An automatic pipeline for estimating time trees using TreePL.
This script includes three steps in a single run:
- Conduct the prime step 100 times to obtain the most frequently occurring optimal cross-validation (cv) parameters;
- Perform cross-validation and find the smoothing value with the smallest cv score;
- Generate the time tree using the optimized smoothing value.
chmod 755 treepl_wrapper.sh
./treepl_wrapper.sh configuration treefile label
Make sure treePL in your environment and treefile must be a single rooted tree. This tree should be a best ML tree with meaningful branch length (substitutions per site per year). Of cource, you can also use a bunch of bootstrap trees to obtain confidence interval. A better way is to concatenate the best ML tree and bootstrap trees into a single file, and list the best ML tree first.

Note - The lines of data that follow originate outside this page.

(** ** The candidates *)
Definition isNoBudget (p : BudgetPolicy) : bool :=
  (MaxTokens p =? 0) && feqb (MaxDollars p) fzero && (WallClockTimeoutMS p =? 0) && (bp_MaxAttempts p =? 0).
Definition runBudgetAndUsage (ctx : CallCtx) (runID : string) r : BudgetPolicy * BudgetUsage :=
  if decide (runID = "") then (noBudget, noUsage)
  else match GetRun runID (rn_store r) with
       | None => (noBudget, noUsage)
       | Some run =>
         (if isNoBudget (r_RunBudget run)
          then effectiveBudget (rn_defaultRunBudget r) (getTenantBudget (effectiveTenantFromContext ctx) r) (r_RunBudget run)
          else r_RunBudget run, r_BudgetUsage run)
       end.
Definition routeTriggers (a : AdaptiveRoutingPolicy) (ctx : CallCtx) (attempt : Z) (uncertainty : float64) :
    list string :=
  (if EscalateOnUncertainty a && fleb (UncertaintyThreshold a) uncertainty then ["uncertainty"] else []) ++
  (if EscalateOnFailure a && (FailureAttemptThreshold a <=? attempt) then ["failure"] else []) ++
  (match RiskDecisionFrom ctx with
   | Some d => if EscalateOnRisk a &&
                  ((RiskScoreThreshold a <=? rd_Score d) || bool_decide (rd_Action d = RiskActionSandbox) ||
                   bool_decide (rd_Action d = RiskActionRequireApproval)) then ["risk"] else []
   | None => []
   end).
Definition withinBudget (b : BudgetPolicy) (u : BudgetUsage) (x : AdaptiveRoute) : bool :=
  negb ((0 <? MaxTokens b) && (0 <? EstimatedTokens x) && (MaxTokens b <? bu_Tokens u +₆₄ EstimatedTokens x)) &&
  negb (fltb fzero (MaxDollars b) && fltb fzero (EstimatedDollars x) &&
        fltb (MaxDollars b) (fadd (bu_Dollars u) (EstimatedDollars x))).
Definition limitRequest (tenantID : string) (x : AdaptiveRoute) : RateLimitRequest :=
  mkLimitRequest tenantID (rt_Provider x) RateLimitTool (EstimatedTokens x) (EstimatedDollars x).
(** [n] counts the calls of the limiter. *)
Fixpoint admittedRoutes (ctx : CallCtx) (now : Time) (b : BudgetPolicy) (u : BudgetUsage) (n : nat)
    (routes : list AdaptiveRoute) r : Runner S F A * (list AdaptiveRoute + error) :=
  let tenantID := effectiveTenantFromContext ctx in
  match routes with
  | [] => (r, inl [])
  | x :: routes =>
    if outOfScope (rt_TenantScopes x) tenantID then admittedRoutes ctx now b u n routes r
    else if negb (withinBudget b u x) then admittedRoutes ctx now b u n routes r
    else match RateLimiterFrom ctx with
         | None => let! (r, xs) := admittedRoutes ctx now b u n routes r in (r, inl (x :: xs))
         | Some l =>
           let! (r, d) := decideLimit l now n (limitRequest tenantID x) r in
           let! (r, xs) := admittedRoutes ctx now b u (Datatypes.S n) routes r in
           (r, inl (if ld_Allowed d then x :: xs else xs))
         end
  end.
(** Without routes there is nothing to choose. *)
Definition adaptiveRouteCandidates (ctx : CallCtx) (now : Time) (inv : toolInvocation F) (p : ToolPolicy)
    (input : bytes) r : Runner S F A * ((list AdaptiveRoute * list string) + error) :=
  match AdaptiveRouting p with
  | None => (r, inl ([], []))
  | Some a =>
    if decide (Routes a = []) then (r, inl ([], []))
    else
      let '(b, u) := runBudgetAndUsage ctx (iv_RunID inv) r in
      let triggers := routeTriggers a ctx (iv_Attempt inv) (routingHintsFromInput unmarshal parseFloat input) in
      let! (r, candidates) := admittedRoutes ctx now b u 0 (Routes a) r in
      if decide (candidates = []) then (r, inr ErrBudgetExceeded) else (r, inl (candidates, triggers))
  end.

(** ** The brain *)
Definition brainRouteAggregates (ctx : CallCtx) (tool workflowID : string) (lookback : Z) r :
    gmap string brainRouteAggregate * gmap string brainRouteAggregate + error :=
  match ListToolCallRecords ctx "" tool lookback r with
  | inr err => inr err
  | inl records => inl (foldl (aggregateRecord (TrimSpace workflowID)) (∅, ∅) records)
  end.
Definition buildBrainSignals (ctx : CallCtx) (attempt : Z) (uncertainty : float64) (triggers : list string) :
    BrainSignals :=
  match RiskDecisionFrom ctx with
  | Some d => mkSignals uncertainty attempt (rd_Score d) (rd_Action d) triggers
  | None => mkSignals uncertainty attempt 0 "" triggers
  end.
(** [None]: the brain is not used. *)
Definition evaluateBrainDecision (ctx : CallCtx) (inv : toolInvocation F) (candidates : list AdaptiveRoute)
    (input : bytes) (triggers : list string) r : Runner S F A * (option BrainDecision + error) :=
  let! (r, p) := GetBrainPolicy r in
  let p := default defaultBrainPolicy p in
  if negb (bp_Enabled p) || bool_decide (candidates = []) then (r, inl None)
  else
    match brainRouteAggregates ctx (iv_Tool inv) (iv_WorkflowID inv) (LookbackRecords p) r with
    | inr err => (r, inr err)
    | inl (global, workflow) =>
      let hints := routingHintsFromInput unmarshal parseFloat input in
      (r, inl (Some (decideRoute formatFixed (iv_Tool inv) p (buildBrainSignals ctx (iv_Attempt inv) hints triggers)
                       global workflow triggers candidates)))
    end.

Definition selectAdaptiveRoute (ctx : CallCtx) (now : Time) (inv : toolInvocation F) (p : ToolPolicy)
    (input : bytes) r : Runner S F A * (AdaptiveRoute + error) :=
  let! (r, ct) := adaptiveRouteCandidates ctx now inv p input r in
  let '(candidates, triggers) := ct in
  if decide (candidates = []) then (r, inl noRoute)
  else
    let! (r, d) := evaluateBrainDecision ctx inv candidates input triggers r in
    (r, inl (match d with
             | Some d => bd_Selected d
             | None => legacyAdaptiveRouteSelection p candidates triggers
             end)).

(** ** Explaining a choice *)
Record BrainRouteRequest : Type := mkRouteRequest {
  br_RunID : string; br_WorkflowID : string; br_NodeID : string; br_Attempt : Z; br_Tool : string;
  br_RequiredCapability : string; br_Input : bytes
}.
Definition explainAccess (ctx : CallCtx) (now : Time) (runID : string) r :
    Runner S F A * (option Run + error) :=
  if decide (runID = "") then (r, inl None)
  else match GetRun runID (rn_store r) with
       | None => (r, inl None)
       | Some run =>
         match ensureRunTenantAccess ctx now run "brain.route_explain" r with
         | (r, Some err) => (r, inr err)
         | (r, None) => (r, inl (Some run))
         end
       end.
Definition ExplainBrainRoute (ctx : CallCtx) (now : Time) (q : BrainRouteRequest) r :
    Runner S F A * (BrainDecision + error) :=
  let tool := TrimSpace (br_Tool q) in
  let runID := TrimSpace (br_RunID q) in
  let wfID := TrimSpace (br_WorkflowID q) in
  if decide (tool = "") then (r, inr (ENew "tool is required"))
  else
    let! (r, run) := explainAccess ctx now runID r in
    let wfID := if decide (wfID = "") then from_option r_WorkflowID wfID run else wfID in
    let! (r, p) := resolveToolPolicy ctx now tool r in
    if decide (from_option Routes [] (AdaptiveRouting p) = [])
    then (r, inr (ENew ("tool " +:+ Quote tool +:+ " has no adaptive routes")))
    else
      let inv := mkInvocation runID wfID (TrimSpace (br_NodeID q)) (if br_Attempt q <=? 0 then 1 else br_Attempt q)
                   tool (TrimSpace (br_RequiredCapability q)) [] [] None in
      let! (r, ct) := adaptiveRouteCandidates ctx now inv p (br_Input q) r in
      let '(candidates, triggers) := ct in
      let! (r, d) := evaluateBrainDecision ctx inv candidates (br_Input q) triggers r in
      match d with
      | Some d => (r, inl d)
      | None =>
        (r, inl (mkDecision tool (legacyAdaptiveRouteSelection p candidates triggers) fzero defaultBrainPolicy
                   (mkSignals fzero 0 0 "" []) [] ["brain disabled; using legacy adaptive route selection"]))
      end.
End routing.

Configuration file example
numsites = 2882628
mrca = nodename1 taxa1 taxa2
min = nodename1 48.60
max = nodename1 83.60
mrca = nodename2 taxa3 taxa4
min = nodename2 24.10
max = nodename2 51.70
nthreads = 8
Note: The mrca calibration nodes should only select the highly supported ones. Given all descendent names of each mrca in configure file is recommended.
Smith, S.A. and O’Meara, B.C., 2012. treePL: divergence time estimation using penalized likelihood for large phylogenies. Bioinformatics, 28(20), pp.2689-2690.